> Your task:
Copy out the entries below exactly as they stand, but only from the line containing "V)) → R) : Prop" through the line containing "get_batch_indices_positions (cumsum0 qs.*1)".

+ + + +

(* ===== verification/FlashInfer.v ===== *)
(** * Paged attention

    The kernels the worker calls (the flashinfer package): what they are given
    (the arguments of [plan], the paged cache) and what they are documented to
    compute.  [attend q kvs] is the attention of one query over the keys and
    values [kvs], in order; everything else is addressing: a request owns a list
    of pages, its tokens fill them in order. *)
From S2P Require Import Prelude.

(** The element types of the caches. *)
Inductive dtype := float32 | float16 | bfloat16 | int32 | other_dtype.
#[export] Instance dtype_eq_dec : EqDecision dtype.
Proof. solve_decision. Defined.

(** The arguments [plan] stores in a wrapper.  The workspace buffer is scratch
    memory. *)
Record PrefillWrapper := {
  pf_qo_indptr : list Z;
  pf_paged_kv_indptr : list Z;
  pf_paged_kv_indices : list Z;
  pf_paged_kv_last_page_len : list Z;
  pf_num_qo_heads : Z; pf_num_kv_heads : Z; pf_head_dim_qk : Z; pf_page_size : Z;
  pf_q_data_type : dtype;
}.
Record DecodeWrapper := {
  dc_indptr : list Z;
  dc_indices : list Z;
  dc_last_page_len : list Z;
  dc_num_qo_heads : Z; dc_num_kv_heads : Z; dc_head_dim : Z; dc_page_size : Z;
  dc_q_data_type : dtype;
}.

(** One layer of the paged cache: the key and value rows stored at (page,
    offset).  A slot never written holds no meaningful row. *)
Record paged_cache (K V : Type) := PagedCache {
  pc_page_size : Z;
  pc_slots : gmap (Z * Z) (K * V);
}.
Arguments PagedCache {K V} pc_page_size pc_slots.
Arguments pc_page_size {K V} p.
Arguments pc_slots {K V} p.

(** Where position [p] of a request with pages [pages] is stored. *)
Definition slot (page_size : Z) (pages : list Z) (p : Z) : Z * Z :=
  (default 0 (pages !! Z.to_nat (p / page_size)), p `mod` page_size).

(** The first [n] tokens of a request. *)
Definition paged_kv {K V} (c : paged_cache K V) (pages : list Z) (n : Z)
    : list (option (K * V)) :=
  (λ p, pc_slots c !! slot (pc_page_size c) pages p) <$> py_range 0 n.

(** Fewer tokens, more pages, other slots. *)
Lemma paged_kv_take {K V} (c : paged_cache K V) pages m n :
  m ≤ n → paged_kv c pages m = take (Z.to_nat m) (paged_kv c pages n).
Proof.
  intros Hmn. unfold paged_kv. rewrite <-fmap_take. f_equal. apply list_eq. intros i.
  destruct (decide (Z.of_nat i < m)).
  - rewrite lookup_take_lt by lia. by rewrite !lookup_py_range by lia.
  - rewrite lookup_ge_None_2 by (rewrite length_py_range; lia).
    by rewrite lookup_take_ge by lia.
Qed.

Lemma paged_kv_same {K V} (c c' : paged_cache K V) pages pages' n :
  0 < pc_page_size c → pc_page_size c' = pc_page_size c →
  n ≤ pc_page_size c * len pages → pages `prefix_of` pages' →
  (∀ x, x ∈ slot (pc_page_size c) pages <$> py_range 0 n → pc_slots c' !! x = pc_slots c !! x) →
  paged_kv c' pages' n = paged_kv c pages n.
Proof.
  intros Hp Hp' Hn [more ->] Hsame. unfold paged_kv. rewrite Hp'. apply fmap_range_ext.
  intros p Hpn. rewrite <-Hsame by (apply list_elem_of_fmap_2; by apply elem_of_py_range).
  unfold slot. rewrite lookup_app_l; [done|].
  assert (0 ≤ p / pc_page_size c < len pages).
  { split; [apply Z.div_pos; lia|apply Z.div_lt_upper_bound; lia]. }
  unfold len in *. lia.
Qed.

(** The number of tokens of a request with [n] pages and [last] tokens on the
    last of them. *)
Definition kv_len (page_size n last : Z) : Z := Z.max (n - 1) 0 * page_size + last.

Class FlashInfer (Q K V R : Type) := {
  prefill_run : PrefillWrapper → list Q → paged_cache K V → list R;
  decode_run : DecodeWrapper → list Q → paged_cache K V → list R;
  append_paged_kv_cache :
    list K → list V → list Z → list Z → paged_cache K V →
    list Z → list Z → list Z → paged_cache K V;
  get_seq_lens : list Z → list Z → Z → list Z;
  get_batch_indices_positions : list Z → list Z → Z → list Z * list Z;
  single_prefill_with_kv_cache : list Q → list K → list V → list R;
}.

(** A request of a batch: its query rows, its pages, the tokens on the last. *)
Record request (Q : Type) := Request { rq_rows : list Q; rq_pages : list Z; rq_last : Z }.
Arguments Request {Q} rq_rows rq_pages rq_last.
Arguments rq_rows {Q} r.
Arguments rq_pages {Q} r.
Arguments rq_last {Q} r.

(** Causal attention of the query rows of one request: its rows are the last
    ones of the request, and row [j] sees the positions up to its own. *)
Definition causal_rows {Q K V R} (attend : Q → list (option (K * V)) → R)
    (c : paged_cache K V) (r : request Q) : list R :=
  let n := kv_len (pc_page_size c) (len (rq_pages r)) (rq_last r) in
  imap (λ j q, attend q (paged_kv c (rq_pages r) (n - len (rq_rows r) + Z.of_nat j + 1)))
    (rq_rows r).

(** The positions of [q] tokens appended at the end of a sequence of [s]. *)
Definition append_positions (q s : Z) : list Z := (λ j, s - q + j) <$> py_range 0 q.

Class FlashInferLaws {Q K V R} `{FlashInfer Q K V R}
    (attend : Q → list (option (K * V)) → R) : Prop := {
  get_seq_lens_spec (ns : list (Z * Z)) page_size :
    get_seq_lens (cumsum0 ns.*1) ns.*2 page_size
    = (λ '(n, last), kv_len page_size n last) <$> ns;
  get_batch_indices_positions_spec (qs : list (Z * Z)) nnz :
    Forall (λ '(q, _), 0 ≤ q) qs → nnz = sumZ qs.*1 →
    get_batch_indices_positions (cumsum0 qs.*1) qs.*2 nnz
    = (concat (imap (λ i '(q, _), replicate (Z.to_nat q) (Z.of_nat i)) qs),
       concat ((λ '(q, s), append_positions q s) <$> qs));
  append_paged_kv_cache_spec (ks : list K) (vs : list V) bi pos c
      (pages : list (list Z)) lasts :
    append_paged_kv_cache ks vs bi pos c (concat pages) (cumsum0 (len <$> pages)) lasts
    = PagedCache (pc_page_size c)
        (foldl (λ m '(i, p, kv),
           <[slot (pc_page_size c) (default [] (pages !! Z.to_nat i)) p := kv]> m)
          (pc_slots c) (zip (zip bi pos) (zip ks vs)));
  prefill_run_spec (w : PrefillWrapper) (rs : list (request Q)) c :
    pf_qo_indptr w = cumsum0 (len ∘ rq_rows <$> rs) →
    pf_paged_kv_indptr w = cumsum0 (len ∘ rq_pages <$> rs) →
    pf_paged_kv_indices w = concat (rq_pages <$> rs) →
    pf_paged_kv_last_page_len w = rq_last <$> rs →
    pf_page_size w = pc_page_size c →
    Forall (λ r, rq_pages r ≠ []) rs →
    prefill_run w (concat (rq_rows <$> rs)) c = concat (causal_rows attend c <$> rs);
  decode_run_spec (w : DecodeWrapper) (rs : list (request Q)) c :
    dc_indptr w = cumsum0 (len ∘ rq_pages <$> rs) →
    dc_indices w = concat (rq_pages <$> rs) →
    dc_last_page_len w = rq_last <$> rs →
    dc_page_size w = pc_page_size c →
    Forall (λ r, rq_pages r ≠ [] ∧ len (rq_rows r) = 1) rs →
    decode_run w (concat (rq_rows <$> rs)) c = concat (causal_rows attend c <$> rs);
  single_prefill_with_kv_cache_spec (qs : list Q) (ks : list K) (vs : list V) :
    single_prefill_with_kv_cache qs ks vs
    = imap (λ j q, attend q (Some <$> take (S j) (zip ks vs))) qs;
}.

(** ** An implementation by reading the arrays back *)

(** The differences of consecutive running sums. *)
Fixpoint diffs (l : list Z) : list Z :=
  match l with
  | a :: (b :: _) as l' => (b - a) :: diffs l'
  | _ => []
  end.

Lemma diffs_cumsum acc l : diffs (cumsum_from acc l) = l.
Proof.
  revert acc; induction l as [|x l IH]; intros acc; [done|].
  specialize (IH (acc + x)). destruct l as [|y l]; simpl in *; [f_equal; lia|].
  rewrite IH. f_equal. lia.
Qed.

(** Cuts [l] into pieces of the given lengths. *)
Fixpoint cut {A} (ns : list Z) (l : list A) : list (list A) :=
  match ns with
  | [] => []
  | n :: ns => take (Z.to_nat n) l :: cut ns (drop (Z.to_nat n) l)
  end.

Lemma cut_concat {A} (ls : list (list A)) : cut (len <$> ls) (concat ls) = ls.
Proof.
  induction ls as [|l ls IH]; [done|]. csimpl. unfold len at 1 3. rewrite Nat2Z.id.
  by rewrite take_app_length, drop_app_length, IH.
Qed.

Definition zip_requests {Q} (rows : list (list Q)) (pages : list (list Z)) (lasts : list Z)
    : list (request Q) :=
  zip_with (λ '(r, p) l, Request r p l) (zip rows pages) lasts.

Lemma zip_requests_fields {Q} (rs : list (request Q)) :
  zip_requests (rq_rows <$> rs) (rq_pages <$> rs) (rq_last <$> rs) = rs.
Proof.
  unfold zip_requests. induction rs as [|[r p l] rs IH]; [done|]. csimpl. by rewrite IH.
Qed.

Section reference.
Context {Q K V R : Type} (attend : Q → list (option (K * V)) → R).

Definition reference_flashinfer : FlashInfer Q K V R := {|
  prefill_run w qs c :=
    concat (causal_rows attend c <$>
      zip_requests (cut (diffs (pf_qo_indptr w)) qs)
        (cut (diffs (pf_paged_kv_indptr w)) (pf_paged_kv_indices w))
        (pf_paged_kv_last_page_len w));
  decode_run w qs c :=
    concat (causal_rows attend c <$>
      zip_requests ((λ q, [q]) <$> qs) (cut (diffs (dc_indptr w)) (dc_indices w))
        (dc_last_page_len w));
  append_paged_kv_cache ks vs bi pos c indices indptr _ :=
    PagedCache (pc_page_size c)
      (foldl (λ m '(i, p, kv),
         <[slot (pc_page_size c)
             (default [] (cut (diffs indptr) indices !! Z.to_nat i)) p := kv]> m)
        (pc_slots c) (zip (zip bi pos) (zip ks vs)));
  get_seq_lens indptr lasts page_size := zip_with (kv_len page_size) (diffs indptr) lasts;
  get_batch_indices_positions indptr seq_lens _ :=
    (concat (imap (λ i q, replicate (Z.to_nat q) (Z.of_nat i)) (diffs indptr)),
     concat (zip_with append_positions (diffs indptr) seq_lens));
  single_prefill_with_kv_cache qs ks vs :=
    imap (λ j q, attend q (Some <$> take (S j) (zip ks vs))) qs;
|}.

#[local] Existing Instance reference_flashinfer.

Lemma concat_singletons (rs : list (request Q)) :
  Forall (λ r, len (rq_rows r) = 1) rs →
  (λ q, [q]) <$> concat (rq_rows <$> rs) = rq_rows <$> rs.
Proof.
  induction 1 as [|[rows p l] rs Hr _ IH]; [done|]. csimpl. rewrite fmap_app, IH.
  simpl in Hr. unfold len in Hr. destruct rows as [|q [|? ?]]; simpl in *; (done || lia).
Qed.

Lemma reference_flashinfer_laws : FlashInferLaws attend.
Proof.
  split; simpl; unfold cumsum0.
  - intros ns page_size. rewrite diffs_cumsum, zip_with_fmap_l, zip_with_fmap_r, zip_with_diag.
    by apply list_fmap_ext; intros ? [].
  - intros qs nnz _ _. rewrite diffs_cumsum. f_equal.
    + rewrite imap_fmap. f_equal. by apply imap_ext; intros ? [].
    + rewrite zip_with_fmap_l, zip_with_fmap_r, zip_with_diag. f_equal.
      by apply list_fmap_ext; intros ? [].
  - intros. by rewrite diffs_cumsum, cut_concat.
  - intros w rs c -> -> -> -> _ _.
    by rewrite !diffs_cumsum, !list_fmap_compose, !cut_concat, zip_requests_fields.
  - intros w rs c -> -> -> _ Hone.
    apply (Forall_impl _ (λ r, len (rq_rows r) = 1)) in Hone; [|by intros ? []].
    by rewrite diffs_cumsum, list_fmap_compose, cut_concat, concat_singletons,
      zip_requests_fields.
  - done.
Qed.
End reference.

+ + + +

> Written response:
    (attend : Q → list (option (K * V)) → R) : Prop := {
  get_seq_lens_spec (ns : list (Z * Z)) page_size :
    get_seq_lens (cumsum0 ns.*1) ns.*2 page_size
    = (λ '(n, last), kv_len page_size n last) <$> ns;
  get_batch_indices_positions_spec (qs : list (Z * Z)) nnz :
    Forall (λ '(q, _), 0 ≤ q) qs → nnz = sumZ qs.*1 →
    get_batch_indices_positions (cumsum0 qs.*1) qs.*2 nnz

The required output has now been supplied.